(** * python-jgrapht: the C backend [src/jgrapht/backend.c]

    The backend is the only C file of the binding.  It keeps two file-scope
    statics, [isolate] and [thread], offers three isolate lifecycle
    functions, and otherwise consists of one-line wrappers: each
    [jgrapht_X(args)] calls [jgrapht_capi_X(thread, args)] of the native
    library built from jgrapht-capi.

    The development has four layers.
    - C data: types, values, and the integer conversion applied when an
      argument is passed to a parameter of a declared type.
    - [backend_api]: the declaration and body of every function of the
      file, transcribed in source order.
    - The functions themselves, as state-passing Rocq functions over the
      two statics and the state of the native library.  The native library
      is an interface ([NativeLibrary]); nothing is assumed about it.
    - [Engine]: a reference implementation, modelled from the
      specification, of the part of the native library that a property
      depends on when it speaks of what the forwarded call does; and
      [Example], one concrete state of it. *)

From Stdlib Require Import ZArith List String Bool Lia.
From stdpp Require Import base gmap strings list fin_maps.
Import ListNotations.
Local Open Scope string_scope.
Local Open Scope Z_scope.

(** ** C data *)

(** The types that occur in the declarations of [backend.c].  [status_t],
    [dimacs_format_t] and [csv_format_t] are enums of the capi headers. *)
Inductive ctype :=
| Tvoid
| Tchar
| Tint
| Tlonglong
| Tdouble
| Tstatus
| Tdimacs_format
| Tcsv_format
| Tptr (t : ctype).

#[global] Instance ctype_eq_dec : EqDecision ctype.
Proof. solve_decision. Defined.

(** Run-time values.  A [double] is its 64-bit IEEE-754 pattern; the backend
    only moves doubles around.  A [char*] argument is the NUL-terminated
    string it points to; every other pointer is an address, [NULL] being 0. *)
Inductive cval :=
| Vvoid
| Vint (n : Z)
| Vdouble (bits : Z)
| Vptr (a : Z)
| Vstr (s : string).

#[global] Instance cval_eq_dec : EqDecision cval.
Proof. solve_decision. Defined.

Definition NULL : Z := 0.
Definition EXIT_FAILURE : Z := 1.

(** Two's complement reduction to a signed integer of [bits] bits: what gcc
    and clang do when an out-of-range integer is converted to a signed
    type. *)
Definition wrap (bits n : Z) : Z :=
  (n + 2 ^ (bits - 1)) mod 2 ^ bits - 2 ^ (bits - 1).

Your objective
Filter the listing for the word "every" and copy each line that has it.

Output of the task
    - [backend_api]: the declaration and body of every function of the
    string it points to; every other pointer is an address, [NULL] being 0. *)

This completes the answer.